Деревянными ногами дошла Люба до постели и рухнула ничком в подушку, успевшую потерять домашность и напитаться казенным духом.

Девчонки подождали недолго, молча переглянулись и на цыпочках выбрались из комнаты.

– Надо искать Лешку! – предложила Шура.

– Ищи ветра в поле… – протянула Настя и заскучала, собрав на лбу две ниточки-морщинки.

– Может, Клара Петровна… – начала было Шура, но осеклась на середине фразы.

– Больно надо ей! Давай лучше так: сегодня уже поздно за Лешкой шарахаться, а завтра пойдем на ипподром. Люба про коней говорила…

Девчонки постояли, кумекая, как им быть. Да где он, тот компас, стрелка которого без колебаний указала бы им направление, куда бежать спасать пропавшего мальчишку?

Глава 12. Лешкины приключения

Сегодня Лешка собирался вернуться в интернат к приезду сестры. Хотел заявиться еще утром, до завтрака – начало подводить живот. Но Конопатый, с которым они пребывали в бегах, разоспался и ни в какую не реагировал на тычки в бок и призывы вставать, дрых без задних ног, аж причмокивал, словно во сне ему подавали чебуреки в масле. И такое блаженство было разлито на физиономии, усыпанной веснушками и припорошенной сенной трухой, что Лешка махнул рукой и оставил всякие попытки растормошить засоню. Он выбрался из сарайчика наружу и, подрагивая от озноба, окропил густую бархатистую пыль, истолченную лошадьми в загоне.

На загон они наткнулись случайно. Вначале, когда переплыли на пароме через Зею, хотели просто порыбачить и накупаться вволю. Но у причала тучей висела пыль, а удобные речные приступки были утыканы чужими закидушками. Посовещавшись, Лешка с Конопатым двинулись дальше вверх по тропинке, петлявшей в прибрежных ивняках, боярышнике и шиповнике. На гриве релки осмотрелись и заприметили впереди, на дальнем склоне лощины, сплошь покрытой осотом и вейником, темную сараюшку, окруженную полуразвалившимся забором. Дотопали туда и решили отабориться. От сараюшки к Зее вела набитая копытами тропа. Река здесь изгибалась, образуя протоку, отгороженную от основного русла тальниковым островком. В затишок не докатывались волны с фарватера.

Только поставили закидушки, как на червя свирепо пошли касатка и крупный пескарь. Была у них кой-какая посуда на этот случай и припас для ухи: картошка, несколько луковиц, соль, буханка черного хлеба. Хлёбово на костре поспевало быстро, они сдабривали уху диким чесноком и луком, росшим на луговине. Конопатый даже щавеля нарвал мелкого кислого, проклюнувшегося в кочковатых промоинах. Жить можно!

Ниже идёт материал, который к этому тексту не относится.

Definition checkSaveLogOption (fileLogSetting : any) : bool * string * option error :=
  let path := "./log.json" in
  match fileLogSetting with
  | abool v => (v, path, None)
  | astring v =>
      if decide (v <> "") then (true, v, None) else (false, path, None)
  | _ =>
      (false, "",
       Some (errorString
               ("log will not be saved, invalid file log setting type: "
                +:+ type_name_of fileLogSetting +:+ ", expected bool or string")))
  end.

(** ** The log call *)

(** The second half of [logMessage], from the decision about the file to
    [s.Stop()]. *)
Definition finishMessage (level : string) (fileLogSetting : any) (d : Draft) : IO unit :=
  let logParts := d_parts d in
  let s := d_spinner d in
  let jsoner := d_json d in
  let closingTime := d_closing d in
  let '(shouldSaveToFile, filePath, err) := checkSaveLogOption fileLogSetting in
  let '(logParts, s) :=
    match err with
    | Some err =>
        let errorMsg := "Error: " +:+ Error err in
        let logParts := logParts ++ [errorMsg] in
        (logParts, set_FinalMSG (finalLine closingTime " x" logParts) s)
    | None => (logParts, s)
    end in
  s <- (if shouldSaveToFile then
          r <- os_call (saveToFile jsoner filePath) ;;
          match r with
          | Err err =>
              let '(logParts, jsoner) :=
                if decide (level = INFO)
                then (<[0 := tag WARN]> logParts, logToJSON.set_Level WARN jsoner)
                else (logParts, jsoner) in
              let errorMsg := "Error: " +:+ Error err in
              let logParts := logParts ++ [errorMsg] in
              ret (set_FinalMSG (finalLine closingTime " x" logParts) s)
          | Ok _ =>
              let logParts := logParts ++ ["Log saved!"] in
              ret (set_FinalMSG (finalLine closingTime " ✓" logParts) s)
          end
        else ret (set_FinalMSG (finalLine closingTime " ✓" logParts) s)) ;;
  Stop s ;;;
  ret tt.

(** The setting of the call when it has one, the logger's otherwise. *)
Definition fileLogSettingOf (l : Logger) (opts : LogOptions) : any :=
  if decide (LogOptions.FileLog opts <> anil) then LogOptions.FileLog opts
  else FileLog l.

Definition logMessage (l : Logger) (level message : string) (options : list LogOptions)
  : IO unit :=
  let opts := firstOptions options in
  let fileLogSetting := fileLogSettingOf l opts in
  d <- formatMessage level message opts ;;
  finishMessage level fileLogSetting d.

Definition Info (l : Logger) (message : string) (options : list LogOptions) : IO unit :=
  logMessage l INFO message options.

Definition Warn (l : Logger) (message : string) (options : list LogOptions) : IO unit :=
  logMessage l WARN message options.

Definition Fatal (l : Logger) (message : string) (options : list LogOptions) : IO unit :=
  logMessage l FATAL message options ;;;
  exit 1.

Definition Panic (l : Logger) (message : string) (options : list LogOptions) : IO unit :=
  logMessage l PANIC message options ;;;
  panic message.

(** The display parts after a failed save. *)
Definition failedParts (level : string) (parts : list string) (e : error) : list string :=
  (if decide (level = INFO) then <[0 := tag WARN]> parts else parts)
  ++ ["Error: " +:+ Error e].

(** ** The test drivers

    [l] is a pointer in the source and [SetDefaultFileLog] changes the
    logger behind it; here the logger is passed along and returned. *)

(** An option struct with the named fields set, as a composite literal
    gives it. *)
Definition options (start : Time) (process user : string) (fileLog : any) : LogOptions :=
  {| LogOptions.StartTime := start; LogOptions.Process := process;
     LogOptions.User := user; LogOptions.FileLog := fileLog |}.

(** The seven cases the three drivers start with. *)
Definition cases (l : Logger) : IO Logger :=
  Info l "Test 1: Default settings - no file logging" [] ;;;
  let l := SetDefaultFileLog l (astring "./logs/custom_default.json") in
  Info l "Test 3: Default set to custom path" [] ;;;
  Info l "Test 4: Override default path for single log"
    [options zeroTime "" "" (astring "./logs/single_override.json")] ;;;
  t <- now ;;
  Info l "Test 5: Full features test"
    [options t "MainProcess" "TestUser" (astring "./logs/full_test.json")] ;;;
  Info l "Test 6: Error handling test"
    [options zeroTime "" "" (astring "/invalid/path/test.json")] ;;;
  let l := SetDefaultFileLog l (abool false) in
  Info l "Test 7: Default false with override" [options zeroTime "" "" (abool true)] ;;;
  startTime <- now ;;
  sleep (200 * Millisecond)%Z ;;;
  Info l "Test 8: Process duration test"
    [options startTime "SlowProcess" "" (astring "./logs/process_test.json")] ;;;
  ret l.

Definition Test (l : Logger) : IO Logger := cases l.

Definition TestWithPanic (l : Logger) : IO Logger :=
  l <- cases l ;;
  recover_ (fun r =>
              Info l "Recovered from panic"
                [options zeroTime "PanicRecovery" "" (astring "./logs/recovery.json")])
    (Panic l "Test 9: Panic test with options"
       [options zeroTime "PanicProcess" "TestUser" (astring "./logs/panic_test.json")]) ;;;
  ret l.

Definition TestWithFatal (l : Logger) : IO Logger :=
  l <- cases l ;;
  Fatal l "Test 10: Fatal test with options"
    [options zeroTime "FatalProcess" "TestUser" (astring "./logs/fatal_test.json")] ;;;
  ret l.

(** The example of the comment on [New]: the cases of [Test] on a new
    logger, with one more after the first, for the default set to
    [true]. *)
Definition example : IO Logger :=
  let log := New in
  Info log "Test 1: Default settings - no file logging" [] ;;;
  let log := SetDefaultFileLog log (abool true) in
  Info log "Test 2: Default set to true - will log to default path" [] ;;;
  let log := SetDefaultFileLog log (astring "./logs/custom_default.json") in
  Info log "Test 3: Default set to custom path" [] ;;;
  Info log "Test 4: Override default path for single log"
    [options zeroTime "" "" (astring "./logs/single_override.json")] ;;;
  t <- now ;;
  Info log "Test 5: Full features test"
    [options t "MainProcess" "TestUser" (astring "./logs/full_test.json")] ;;;
  Info log "Test 6: Error handling test"
    [options zeroTime "" "" (astring "/invalid/path/test.json")] ;;;
  let log := SetDefaultFileLog log (abool false) in
  Info log "Test 7: Default false with override" [options zeroTime "" "" (abool true)] ;;;
  startTime <- now ;;
  sleep (200 * Millisecond)%Z ;;;
  Info log "Test 8: Process duration test"
    [options startTime "SlowProcess" "" (astring "./logs/process_test.json")] ;;;
  ret log.

(** States for the statements at concrete inputs: the machine of
    [slowWorld] with a regular file at [/invalid], so that the directory of
    the fifth case cannot be made. *)
Definition blockedWorld : World :=
  with_os (with_nodes (insert ["invalid"] (NFile "")) empty_OS) slowWorld.

(** A call without options. *)
Definition noOptions : list LogOptions := [].

(** A line of the terminal. *)
Definition line (s : string) : string := s +:+ String LF "".

(** ** Lemmas: the second half of a log call *)

Section Finish.
Context (level : string) (setting : any) (d : Draft) (w : World).
Context (Ha : active (d_spinner d) = true).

Вечером к сарайчику подошел табунок лошадей.

Очевидно, они были лишены человеческого догляда и предоставлены самим себе. Лешка замер от восхищения и страстного желания погладить хоть одну по длинной, глянцевито блестевшей шее. Но диковатые животные не подпускали близко, шарахались от протянутых рук, не желая принюхиваться к хлебу, всхрапывали, пофыркивали, перебирали ногами, готовые умчаться в луговину.

Утром лошади ушли в дальние пойменные луга пастись. Мальчишки, хлопоча у закидушек, обсуждали способы покорения мустангов – так окрестил табунок Лешка. Цыганистый от загара, он прямо дрожал, завидев ввечеру возвращающихся лошадей. Но без мало-мальски надёжной сбруи и думать было нечего покорить даже самую смирную из них. А так хотелось взобраться верхом и прокатиться хотя бы потихонечку, не обязательно галопом.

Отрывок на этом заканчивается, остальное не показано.